In fact, high amounts of free radicals can cause oxidative stress, obesity, premature aging, cancer, diabetes, age-related eye disease, neurodegenerative diseases, cardiovascular diseases, inflammatory diseases, and many more.
Furthermore, vitamin C, carotenoids, and polyphenols in kiwi boost the immune system! According to studies, kiwifruit influences a number of biomarkers of oxidative stress and beneficial immune responses. Athletes who regularly eat kiwi are more likely to be healthy for more days per year. Kiwi reduces the incidence and severity of symptoms of the upper respiratory tract infections. Hence, athletes build more muscle mass, as they do more workouts per year.
Kiwi helps absorb more protein
Moreover, kiwi is good for muscle growth because it helps the body digest more protein from food. Actually, kiwi has an enzyme called actinidin which enhances digestion of a variety of common food proteins, and protein-rich foods, such as milk, meat, fish, eggs, legumes, and cereal proteins.
Therefore, the next time you’ll prepare your favorite protein-rich post workout smoothie, don’t forget to add a kiwi!
Kiwi for increased iron absorption
Furthermore, eating kiwi is beneficial for athletes because it enhances iron absorption. High iron levels are necessary for increased energy and endurance.
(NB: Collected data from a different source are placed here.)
Lemma DeleteEntity_ok e g :
  wf g → ∃ g', DeleteEntity e g = Some g' ∧ wf g' ∧ entities_peer_slot g' = base.delete e (entities_peer_slot g) ∧
    cpus_peer_slot g' = cpus_peer_slot g.
Proof.
  intros Hw. unfold DeleteEntity. destruct (entities_peer_slot g !! e) as [i|] eqn:He.
  2: { exists g. rewrite delete_id by done. done. }
  destruct (wf_keys _ Hw e i He) as [_ Hi].
  rewrite (proj2 (Z.leb_le 0 i)), (proj2 (Z.ltb_lt i _)) by lia. cbn.
  eexists. split; [done|]. split; [|done]. destruct Hw as [H1 H2 H3 H4]. split; cbn.
  - intros E%(f_equal List.length). rewrite length_alter in E. by destruct (slots g).
  - intros e' i' [_ ?]%lookup_delete_Some. rewrite length_alter. by apply H2.
  - intros k s (s0 & Hs0 & ->)%lookup_alter_slots.
    pose proof (H3 k s0 Hs0) as Hc. rewrite (load_of_delete _ e i) in Hc by done.
    destruct (decide (k = Z.to_nat i)) as [->|Hne].
    + rewrite decide_True in Hc by lia. cbn. unfold ExecutorSlot.delete_entity.
      destruct (Z.leb_spec (entities_count s0) 0); lia.
    + rewrite decide_False in Hc by lia. done.
  - intros p i' ?. rewrite length_alter. by eapply H4.
Qed.

Lemma Post_ok clock x g :
  wf g → ∃ g' tg, Post clock x g = Some (g', tg) ∧ wf g' ∧
    (∀ e j, entities_peer_slot g !! e = Some j → entities_peer_slot g' !! e = Some j) ∧
    cpus_peer_slot g' = cpus_peer_slot g.
Proof.
  intros Hw. unfold Post. destruct (_ <=? 0); [|by eexists _, _].
  assert (∀ x, ∃ g' tg, post_by_tag x g = Some (g', tg) ∧ wf g' ∧
    (∀ e j, entities_peer_slot g !! e = Some j → entities_peer_slot g' !! e = Some j) ∧
    cpus_peer_slot g' = cpus_peer_slot g) as Htag.
  { intros y. destruct (decide (es_tag (task_state y) = INVALID_OBJECT_ID)) as [E|E].
    - unfold post_by_tag. rewrite E, Z.eqb_refl. rewrite decide_False by apply Hw. by eexists _, _.
    - destruct (post_by_tag_ok y g Hw E) as (g' & i & ? & ? & ? & ? & ? & _). by eexists _, _. }
  destruct (_ =? INVALID_OBJECT_ID); [apply Htag|].
  destruct (cpus_peer_slot g !! _) as [i|] eqn:Hi; [|apply Htag].
  pose proof (wf_cpus _ Hw _ _ Hi).
  rewrite (proj2 (Z.leb_le 0 i)), (proj2 (Z.ltb_lt i _)) by lia. cbn. by eexists _, _.
Qed.

(** ** Sequences of calls *)
Inductive op := OpPost (clock : Z) (x : task) | OpDelete (e : Z).

Definition exec (g : t) (o : op) : option t :=
  match o with
  | OpPost clock x => fst <$> Post clock x g
  | OpDelete e => DeleteEntity e g
  end.

Fixpoint run (g : t) (os : list op) : option t :=
  match os with
  | [] => Some g
  | o :: os' => g' ← exec g o; run g' os'
  end.

Lemma run_ok os : ∀ g, wf g → ∃ g', run g os = Some g' ∧ wf g' ∧ cpus_peer_slot g' = cpus_peer_slot g ∧
  ∀ e j, entities_peer_slot g !! e = Some j → (OpDelete e ∉ os) → entities_peer_slot g' !! e = Some j.
Proof.
  induction os as [|o os IH]; intros g Hw; cbn [run]; [by exists g|].
  assert (∃ g1, exec g o = Some g1 ∧ wf g1 ∧ cpus_peer_slot g1 = cpus_peer_slot g ∧
    ∀ e j, entities_peer_slot g !! e = Some j → o ≠ OpDelete e → entities_peer_slot g1 !! e = Some j)
    as (g1 & -> & Hw1 & Hc1 & He1).
  { destruct o as [clock x|e]; cbn [exec].
    - destruct (Post_ok clock x g Hw) as (g1 & tg & -> & ? & ? & ?). exists g1. cbn. auto.
    - destruct (DeleteEntity_ok e g Hw) as (g1 & -> & ? & E & ?). exists g1. split_and!; try done.
      intros e' j Hj Hne. rewrite E, lookup_delete_ne by congruence. done. }
  cbn. destruct (IH g1 Hw1) as (g2 & -> & Hw2 & Hc2 & He2). exists g2. split_and!; [done..|congruence|].
  intros e j Hj Hn. apply He2; [|set_solver]. apply He1; [done|]. set_solver.
Qed.

Lemma make_complete hw id o cpus wg n :
  cpus ≠ [] → List.length wg = List.length cpus → balanced wg →
  slots_count hw (List.length cpus) o = Some n →
  ∃ g wg', make hw id o cpus wg = Some (g, wg') ∧ 1 <= n ∧ Z.of_nat (List.length (slots g)) = n ∧
    complete (Z.to_nat (concurrency hw o)) cpus wg' (cpus_peer_slot g) (slots g) ∧ wf g.
Proof.
  intros Hne Hl Hb Hn.
  assert (1 <= n) as Hn1.
  { unfold slots_count in Hn. destruct (_ =? 0); [done|]. destruct (max_cpus _ _); [|done].
    cbn in Hn. injection Hn as <-. lia. }
  destruct (make_slots_ok (Z.to_nat n) (Z.to_nat (concurrency hw o)) cpus wg ∅ []) as (wg' & p & ss & Hm & Hc & Hlen);
    [split; try done; set_solver|done|].
  exists (mk id (wo_name o) ∅ p ss), wg'. cbn in Hlen. split_and!; try done.
  - unfold make. rewrite Hn. cbn. change (Z.of_nat (List.length (@nil slot))) with 0 in Hm. by rewrite Hm.
  - cbn. lia.
  - destruct Hc as [_ _ C3 C4]. split; cbn; try done.
    + intros E. rewrite E in Hlen. cbn in Hlen. lia.
    + intros k s Hs. apply list_elem_of_lookup_2, C3 in Hs as (_ & -> & _).
      unfold load_of. by rewrite map_filter_empty.
    + intros q i Hq. by apply C4 in Hq as [? _].
Qed.

(** A task whose delay is over goes to a slot. *)
Lemma post_due clock x g :
  wf g → get_delay clock x <= 0 →
  ∃ g' i, Post clock x g = Some (g', ToSlot i (set_execution_state_wg (g_id g) x)).
Proof.
  intros Hw Hd. destruct (Post_ok clock x g Hw) as (g' & tg & E & _). rewrite E.
  unfold Post in E. change (get_delay clock (set_execution_state_wg (g_id g) x)) with (get_delay clock x) in E.
  rewrite (proj2 (Z.leb_le _ _) Hd) in E. unfold post_by_tag in E.
  repeat (case_match || (destruct (min_index _); cbn in E)); simplify_eq; eauto.
Qed.

(** Where [Post] sends a task: the task has the group's number, a slot is one of the group's, and only a
    task whose delay is not over goes to the scheduler. *)
Lemma post_by_tag_target x g g' tg : wf g → post_by_tag x g = Some (g', tg) →
  List.length (slots g') = List.length (slots g) ∧ ∃ i, tg = ToSlot i x ∧ 0 <= i < List.length (slots g).
Proof.
  intros Hw. unfold post_by_tag. destruct (_ =? _).
  - destruct (decide _) as [|Hne]; [done|]. intros [= <- <-]. split; [done|]. exists 0. split; [done|].
    destruct (slots g); [done|cbn; lia].
  - destruct (entities_peer_slot g !! _) as [i|] eqn:He.
    + destruct (_ && _); [|done]. intros [= <- <-]. split; [done|]. exists i. split; [done|]. by apply (wf_keys _ Hw) in He as [_ ?].
    + destruct (min_slot_some g Hw) as (k & s & -> & Hk & _). cbn. intros [= <- <-]. cbn. rewrite length_alter.
      split; [done|]. exists k. split; [done|]. apply lookup_lt_Some in Hk. lia.
Qed.

Lemma Post_target clock x g g' tg : wf g → Post clock x g = Some (g', tg) →
  List.length (slots g') = List.length (slots g) ∧
  match tg with
  | ToSlot i y => y = set_execution_state_wg (g_id g) x ∧ get_delay clock x <= 0 ∧ 0 <= i < List.length (slots g)
  | ToScheduler y => y = set_execution_state_wg (g_id g) x ∧ 0 < get_delay clock x
  end.
Proof.
  intros Hw. unfold Post. set (y := set_execution_state_wg (g_id g) x).
  change (get_delay clock y) with (get_delay clock x). destruct (Z.leb_spec (get_delay clock x) 0) as [Hd|Hd].
  2: { intros [= <- <-]. done. }
  assert (post_by_tag y g = Some (g', tg) → List.length (slots g') = List.length (slots g) ∧
    match tg with ToSlot i z => z = y ∧ get_delay clock x <= 0 ∧ 0 <= i < List.length (slots g)
                | ToScheduler z => z = y ∧ 0 < get_delay clock x end) as Ht.
  { intros (Hl & i & -> & Hi)%post_by_tag_target; done. }
  destruct (_ =? _); [done|]. destruct (cpus_peer_slot g !! _) as [i|] eqn:Hi; [|done].
  destruct (_ && _); [|done]. intros [= <- <-]. split; [done|]. split; [done|]. split; [done|]. by apply (wf_cpus _ Hw) in Hi.
Qed.

Lemma DeleteEntity_length e g g' : DeleteEntity e g = Some g' → List.length (slots g') = List.length (slots g).
Proof.
  unfold DeleteEntity. intros E. repeat case_match; simplify_eq; cbn; by rewrite ?length_alter.
Qed.

End WorkGroup.
Import WorkGroup.

Lemma find_worker_some p ws : ∀ k w, w ∈ ws → ExecutorSlot.cpu_id w = p → is_Some (ExecutorSlot.find_worker p ws k).
Proof.
  induction ws as [|v ws IH]; intros k w Hin Hp; [set_solver|]. cbn.
  destruct (Z.eqb_spec (ExecutorSlot.cpu_id v) p); [eauto|].
  apply elem_of_cons in Hin as [->|Hin]; [done|by eapply IH].
Qed.

Definition plain_option (n : string) (c : Z) : WorkGroupOption :=
  mkOption n (double_of_Z 1) (double_of_Z 1) c.

Definition four_cpus : list CPU := [mkCPU 0 0; mkCPU 1 0; mkCPU 2 0; mkCPU 3 0].
(* ===== verification/Runtime.v ===== *)
(** * The runtime (include/ar/runtime.hpp, src/runtime.cpp)

    [Runtime] owns the executors, in a [std::map] that is iterated in key order: the CPU
    executors under 0, 1, ... and the others under the hash of their type.  An executor
    is named by a number given when it is created, its address. *)
From Stdlib Require Import Sorted.
From stdpp Require Import pretty.
From S2P Require Import Prelude.
From S2P Require Import Task.
From S2P Require Import Numbers.
From S2P Require Import WorkGroup.
From S2P Require Import Executor.
From S2P Require Import CpuHelper.

Module Runtime.

Definition MAX_GROUPS_COUNT : Z := 10.

Definition MAIN_WORK_GROUP : string := "main".

(** An entry of [executors]: a CPU executor, or one of another class. *)
Inductive any_executor := ACpu (e : Executor.t) | AOther (self : nat) (b : IExecutor.t).

Definition base_of (a : any_executor) : IExecutor.t :=
  match a with ACpu e => Executor.base e | AOther _ b => b end.

Definition self_of (a : any_executor) : nat :=
  match a with ACpu e => Executor.self e | AOther s _ => s end.

Definition GetType (a : any_executor) : ExecutorType := IExecutor.type (base_of a).

Definition GetIndex (a : any_executor) : Z := IExecutor.index (base_of a).

Definition GetEntitiesCount (a : any_executor) : Z := IExecutor.entities_count (base_of a).

Record t := mk {
  work_groups_option : list WorkGroupOption;
  executors : list (Z * any_executor);
  main_executor : option nat;
  io_executor : option nat;
  is_setup : bool;
  next_address : nat
}.

Definition make : t := mk [] [] None None false 0.

(** ** Work groups *)
(** The loop over the given options: the vector and whether it ended without throwing. *)
Fixpoint push_groups (os acc : list WorkGroupOption) : list WorkGroupOption * bool :=
  match os with
  | [] => (acc, true)
  | o :: os' =>
      if bool_decide (wo_name o = MAIN_WORK_GROUP) then (acc, false) else push_groups os' (acc ++ [o])
  end.

(** [{MAIN_WORK_GROUP, 1.0, 1.0, 0}]. *)
Definition main_group_option : WorkGroupOption :=
  mkOption MAIN_WORK_GROUP (double_of_Z 1) (double_of_Z 1) 0.

Definition SetupWorkGroups (os : list WorkGroupOption) (r : t) : t * bool :=
  let v := work_groups_option r ++ [main_group_option] in
  let '(v', ok) := if MAX_GROUPS_COUNT <? List.length v then (v, false) else push_groups os v in
  (mk v' (executors r) (main_executor r) (io_executor r) (is_setup r) (next_address r), ok).

Fixpoint group_index (name : string) (os : list WorkGroupOption) (i : Z) : Z :=
  match os with
  | [] => INVALID_OBJECT_ID
  | o :: os' => if bool_decide (wo_name o = name) then i else group_index name os' (i + 1)
  end.

Definition GetWorkGroup (name : string) (r : t) : Z := group_index name (work_groups_option r) 0.

(** ** Executors *)
(** [std::map::insert]: in key order, and nothing when the key is there. *)
Fixpoint map_insert (k : Z) (a : any_executor) (l : list (Z * any_executor)) : list (Z * any_executor) :=
  match l with
  | [] => [(k, a)]
  | (k', a') :: l' =>
      if k <? k' then (k, a) :: l else if k =? k' then l else (k', a') :: map_insert k a l'
  end.

Definition add_executor (k : Z) (a : any_executor) (r : t) : t :=
  mk (work_groups_option r) (map_insert k a (executors r)) (main_executor r) (io_executor r) (is_setup r)
    (S (next_address r)).

(** [CreateExecutor] for a class other than [Executor]; [hash] is its type's hash code. *)
Definition CreateExecutor (hash : Z) (name : string) (ty : ExecutorType) (r : t) : t * nat :=
  (add_executor hash (AOther (next_address r) (IExecutor.make name ty)) r, next_address r).

Definition set_main (m : option nat) (r : t) : t :=
  mk (work_groups_option r) (executors r) m (io_executor r) (is_setup r) (next_address r).

(** The loop of [CreateDefaultExecutors], from node [i] on. *)
Fixpoint create_cpu_executors (hw : Z) (i : Z) (nodes : list NumaNode) (r : t) : option t :=
  match nodes with
  | [] => Some r
  | n :: nodes' =>
      e ← Executor.make hw (String.app "CPUExecutor_" (pretty i)) (next_address r) (n_cpus n) (work_groups_option r);
      let e := Executor.set_base (IExecutor.SetIndex i (Executor.base e)) e in
      let m := match main_executor r with None => Some (Executor.self e) | Some x => Some x end in
      create_cpu_executors hw (i + 1) nodes' (add_executor i (ACpu e) (set_main m r))
  end.

(** [None] is an exception or undefined behaviour. *)
Definition CreateDefaultExecutors (hw : nat) (virtual_numa_nodes_count : nat) (r : t) : option t :=
  nodes ← (if (virtual_numa_nodes_count =? 0)%nat then GetNumaNodes_default hw
           else GetManualNumaNodes hw virtual_numa_nodes_count);
  r' ← create_cpu_executors hw 0 nodes r;
  match main_executor r' with None => None | Some _ => Some r' end.

Definition Setup (hw : nat) (io_hash : Z) (os : list WorkGroupOption) (virtual_nodes : nat) (r : t) : option t :=
  let '(r1, ok) := SetupWorkGroups os r in
  if ok then
    if is_setup r1 then Some r1
    else r2 ← CreateDefaultExecutors hw virtual_nodes r1;
         let '(r3, io) := CreateExecutor io_hash "io" kIO_EXECUTOR r2 in
         Some (mk (work_groups_option r3) (executors r3) (main_executor r3) (Some io) true (next_address r3))
  else None.

(** [Terminate]: the executors are deleted; the pointers to them are not reset. *)
Definition Terminate (r : t) : t :=
  if is_setup r then
    mk (work_groups_option r) [] (main_executor r) (io_executor r) false (next_address r)
  else r.

(** [CheckRuntime]'s assertions. *)
Definition CheckRuntime (r : t) : bool :=
  is_setup r && bool_decide (is_Some (io_executor r)) && bool_decide (is_Some (main_executor r)).

(** ** Choosing an executor *)
Definition INT_MAX : Z := 2 ^ 31 - 1.

(** The loop of [FetchFreeExecutor]. *)
Fixpoint fetch_free (ty : ExecutorType) (l : list (Z * any_executor)) (min : Z) (best : option (Z * any_executor))
  : option (Z * any_executor) :=
  match l with
  | [] => best
  | (k, a) :: l' =>
      if bool_decide (GetType a = ty) && (GetEntitiesCount a <? min)
      then fetch_free ty l' (GetEntitiesCount a) (Some (k, a))
      else fetch_free ty l' min best
  end.

Definition FetchFreeExecutor (ty : ExecutorType) (r : t) : option (Z * any_executor) :=
  fetch_free ty (executors r) INT_MAX None.

Definition FetchExecutor (ty : ExecutorType) (tag : Z) (r : t) : option (Z * any_executor) :=
  head (List.filter (λ ka, bool_decide (GetType ka.2 = ty) && (GetIndex ka.2 =? (Unpack tag).1)) (executors r)).

(** ** Entity tags *)
(** Writing an executor back under its key. *)
Definition put (k : Z) (a : any_executor) (r : t) : t :=
  mk (work_groups_option r) (map (λ ka, if ka.1 =? k then (k, a) else ka) (executors r))
    (main_executor r) (io_executor r) (is_setup r) (next_address r).

(** The virtual [AddEntity] and [DeleteEntity]. *)
Definition any_AddEntity (a : any_executor) : any_executor * Z :=
  match a with
  | ACpu e => let '(e', i) := Executor.AddEntity e in (ACpu e', i)
  | AOther s b => let '(b', i) := IExecutor.AddEntity b in (AOther s b', i)
  end.

Definition any_DeleteEntity (id : Z) (a : any_executor) : option any_executor :=
  match a with
  | ACpu e => ACpu <$> Executor.DeleteEntity id e
  | AOther s b => Some (AOther s (IExecutor.DeleteEntity id b))
  end.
It’s crucial for the transportation of oxygen to the muscle.
Iron deficiency leads to impaired aerobic power. Moreover, reduced oxygen levels in the exercising muscle lead to anaerobic metabolism, which can deplete muscle glycogen. It may delay muscle recovery after exercise as well.
Athletes have a higher risk of iron deficiency. Women and endurance athletes, in particular. Athletes lose high amounts of iron when exercising. But, kiwi consumption improves the absorption of iron, due to its high concentrations of vitamin C and carotenoids.
Kiwi can help you sleep better
Moreover, kiwi helps build muscle mass because it helps you sleep better at night. A good night’s sleep is necessary for athletes. That’s when the muscles grow. In fact, kiwi seems to improve sleep onset, duration, and quality.
Kiwi for a lean body
Also, kiwi is great for a lean body. A whole kiwi has only 44 calories! Hence, kiwi is great for weight loss and a lower body fat percentage.
Moreover, it’s an excellent source of dietary fiber. Fiber keeps us full for a long time. It controls energy intake. In fact, a diet high in dietary fiber has been linked to a decreased risk of obesity.
Kiwi hydrates athletes better than water
Last, but not least, kiwi is an excellent post workout snack because it hydrates the body better than tap water. First, kiwi is 84% water.
Secondly, kiwi hydrates the body as it’s packed with electrolytes. Athletes should be very cautious with electrolyte imbalances. They could negatively affect athletic performance.
A kiwi provides 63 g water, 26 mg calcium, 0.18 mg iron, 12 mg magnesium, 25 mg phosphorus, 148 mg potassium, and many more!